The textile industry is notorious for high CO2 emissions, largely due to its significant energy consumption and reliance on various energy sources. This article dives into the energy consumption patterns of the textile sector, its contribution to global CO2 emissions, and explores strategies for reducing its carbon footprint through innovative technologies and processes, specifically focusing on increasing energy efficiency and reducing CO2 emissions in dyeing and finishing processes.

High Energy Consumption in the Textile Industry

The textile industry is a major consumer of energy, which translates into a significant share of global CO2 emissions[1]. NGO and policymakers claim up to of global CO2 10% would be due to the textile industry whereas the carbon budget would be only 2% to meet the 2 degrees global warming scenario. Measures are required “to make effective use of resources and move to renewable inputs “, according to Ellen MacArthur foundation (Figure 1[2]). Examples are given in Figure 2 on the environmental footprint of a T-shirt and a pair of jeans.

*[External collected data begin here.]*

Lemma associateWithSession_attaches_witness :
  let st := snd (router bob (POST_characters (new_character "Legolas"))
                   with_bob) in
  let r := router bob (PUT_characters_id_assign_session (Some 1) (Val 1)) st in
  participants st = [SessionParticipants.mk 1 1 1 None "mj"; bob_seat]
  /\ status (fst r) = 200
  /\ map SessionParticipants.role (participants (snd r)) = ["mj"; "joueur"]
  /\ map SessionParticipants.characterId (participants (snd r))
     = [None; Some 1].
Proof.
  cbv zeta. split; [reflexivity|].
  assert (isParticipant
            (snd (router bob (POST_characters (new_character "Legolas"))
                    with_bob)) 1 2) as Hp.
  { exists bob_seat. split; [vm_compute; tauto|split; reflexivity]. }
  pose proof (associateWithSession_attaches
                (snd (router bob (POST_characters (new_character "Legolas"))
                        with_bob))
                bob bob_row 1
                (Character.mk 1 "Legolas" "elf" "ranger" 1 None None None true
                   2 None)
                1 hunt_row eq_refl eq_refl eq_refl ltac:(discriminate) eq_refl
                (or_intror Hp)) as [H1 [_ [_ [_ [H5 _]]]]].
  cbv zeta in H1, H5. split; [rewrite H1; reflexivity|].
  split; [rewrite (H5 Hp); reflexivity|reflexivity].
Defined.

(** X13.  With [sessionId: null] (or 0) the owner detaches the
    character: the answer is 200 and the character names no session any
    more.  The participant rows are left as they are: a row that named the
    character still names it. *)
Theorem associateWithSession_detaches st token u cid c sessionId :
  authenticated st token u ->
  character_row st cid c -> Character.userId c = User.id u ->
  sessionId = Null \/ sessionId = Val 0 ->
  let r := router token
             (PUT_characters_id_assign_session (Some cid) sessionId) st in
  r = (mkResponse 200 true "Personnage dissocié de la session avec succès"
         (PCharacter (to_session None c)),
       set_characters
         (replace Character.id cid (to_session None) (characters st)) st)
  /\ participants (snd r) = participants st
  /\ character_row (snd r) cid (to_session None c).
Proof.
  intros Hauth Hc Hown Hnone. cbv zeta.
  pose proof (find_owned st cid c (User.id u) Hc Hown) as Hfound.
  assert (router token
            (PUT_characters_id_assign_session (Some cid) sessionId) st
          = (mkResponse 200 true
               "Personnage dissocié de la session avec succès"
               (PCharacter (to_session None c)),
             set_characters
               (replace Character.id cid (to_session None) (characters st))
               st)) as ->.
  { unfold character_row in Hc. unfold to_session.
    enter_route Hauth. unfold characterController.associateWithSession.
    run_monad.
    assert (defined sessionId = true /\ if_truthy sessionId = None)
      as [-> ->] by (destruct Hnone as [-> | ->]; split; reflexivity).
    cbn [negb]. cbv beta iota. rewrite Hfound.
    cbn [truthy truthy_option negb]. cbv beta iota. rewrite Hc.
    cbn [fk_set fk_opt cd_sessionId]. reflexivity. }
  cbn [snd]. split; [reflexivity|]. split; [reflexivity|].
  unfold character_row. store_simpl_goal.
  apply find_replace; [reflexivity|exact Hc].
Qed.
Lemma ps_in_range (c : cdf) (k : nat) (q : Qc) :
  Cdf_ok c -> nth_error (ps c) k = Some q -> 0 <= q <= 1.
Proof.
  intros (_ & _ & _ & Hrange & _) Hq. rewrite Forall_forall in Hrange.
  apply Hrange. eapply nth_error_In; eauto.
Qed.

(** On a properly constructed non-empty CDF, [Prob] never raises, stays
    within [0,1], does not decrease as [x] grows, and is 1 from the largest
    stored value on. *)
Theorem Cdf_Prob_monotone (c : cdf) :
  Cdf_ok c -> xs c <> [] ->
  (forall x, exists p, Cdf.Prob c x = Ok p /\ 0 <= p <= 1)
  /\ (forall x y p q, (x <= y)%Z ->
        Cdf.Prob c x = Ok p -> Cdf.Prob c y = Ok q -> p <= q)
  /\ (forall x, (last (xs c) 0 <= x)%Z -> Cdf.Prob c x = Ok 1).
Proof.
  intros Hok Hne.
  assert (Hrange : forall x, exists p, Cdf.Prob c x = Ok p /\ 0 <= p <= 1).
  { intros x. destruct (Z.lt_ge_cases x (hd 0%Z (xs c))) as [Hlt|Hge].
    - exists 0. split; [now apply Prob_below|].
      split; [apply Qcle_refl|]. to_Q. lra.
    - destruct (Prob_at c x Hok Hne Hge) as (i & p & _ & _ & Hp & Hprob).
      exists p. split; [exact Hprob|]. exact (ps_in_range c _ p Hok Hp). }
  split; [exact Hrange|]. split.
  - intros x y p q Hxy Hpx Hqy.
    destruct (Z.lt_ge_cases x (hd 0%Z (xs c))) as [Hlt|Hge].
    + rewrite (Prob_below c x Hne Hlt) in Hpx. injection Hpx as <-.
      destruct (Hrange y) as (q' & Hq' & Hq0 & _). congruence.
    + destruct (Prob_at c x Hok Hne Hge) as (i & p' & Hipx & Hi & Hp' & Hprob).
      destruct (Prob_at c y Hok Hne ltac:(lia))
        as (j & q' & Hipy & Hj & Hq' & Hproby).
      assert (p' = p) by congruence. assert (q' = q) by congruence. subst.
      pose proof (insertion_point_mono_Z _ _ _ _ _ Hipx Hipy Hxy).
      destruct Hok as (_ & _ & Hps & _).
      apply (Sorted_Qcle_nth (ps c) Hps (i - 1) (j - 1)); auto. lia.
  - intros x Hx.
    assert (Hsorted : Sorted Z.le (xs c)) by apply Hok.
    pose proof (sorted_head_least (xs c) Hsorted) as Hhd.
    pose proof (sorted_last_greatest (xs c) Hsorted) as Hlastx.
    rewrite Forall_forall in Hhd, Hlastx.
    assert (Hge : (hd 0 (xs c) <= x)%Z).
    { assert (In (last (xs c) 0%Z) (xs c)).
      { eapply nth_error_In. now apply nth_error_last. }
      specialize (Hhd _ H). lia. }
    destruct (Prob_at c x Hok Hne Hge) as (i & p & Hip & Hi & Hp & Hprob).
    rewrite Hprob. f_equal.
    destruct Hip as (Hile & _ & Habove).
    assert (Hlen : length (xs c) = length (ps c)) by apply Hok.
    assert (i = length (xs c)).
    { destruct (Nat.eq_dec i (length (xs c))) as [|Hn]; [assumption|].
      destruct (nth_error_defined (xs c) i) as [v Hv]; [lia|].
      pose proof (Habove i v (le_n i) Hv).
      specialize (Hlastx v (nth_error_In _ _ Hv)). lia. }
    subst i. rewrite Hlen in Hp.
    rewrite (nth_error_last (ps c) 1 (Cdf_ok_nonempty_ps c Hok Hne)) in Hp.
    destruct Hok as (_ & _ & _ & _ & Hlast). congruence.
Qed.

Understanding the energy mix, and its impact on CO2 emissions, is crucial for identifying reduction opportunities.

Ellen McArthur Co2
Figure 1: Ambitions for a new textile economy
CO2 emission of textiles
Figure 2: CO2 emission from a T-shirt and a jeans denim article

CO2 Emissions by Various Energy Sources

The primary energy sources include coal, oil, natural gas, nuclear and renewables such as hydro and solar power [3]

  • Coal (0,094 kg CO2/MJ = 338 g CO2 / KWh): high CO2 emissions per unit of energy
  • Oil (0,074 kg CO2/MJ = 266 g CO2/KWh): similar to coal, oil contributes significantly to CO2 emissions
  • Natural gas (0,056 kg CO2/MJ = 202 g CO2/KWh): Lower emissions than coal and oil, but still substantial
  • Nuclear and renewables (hydro, solar and wind power) have minimal CO2 emissions (< 1 CO2/KWh)

Thus, by changing to energy mix to a more favorable energy supply will substantially reduce CO2 emissions, e.g. from coal to natural gas by 40%, and theoretically almost to nil by nuclear or renewables.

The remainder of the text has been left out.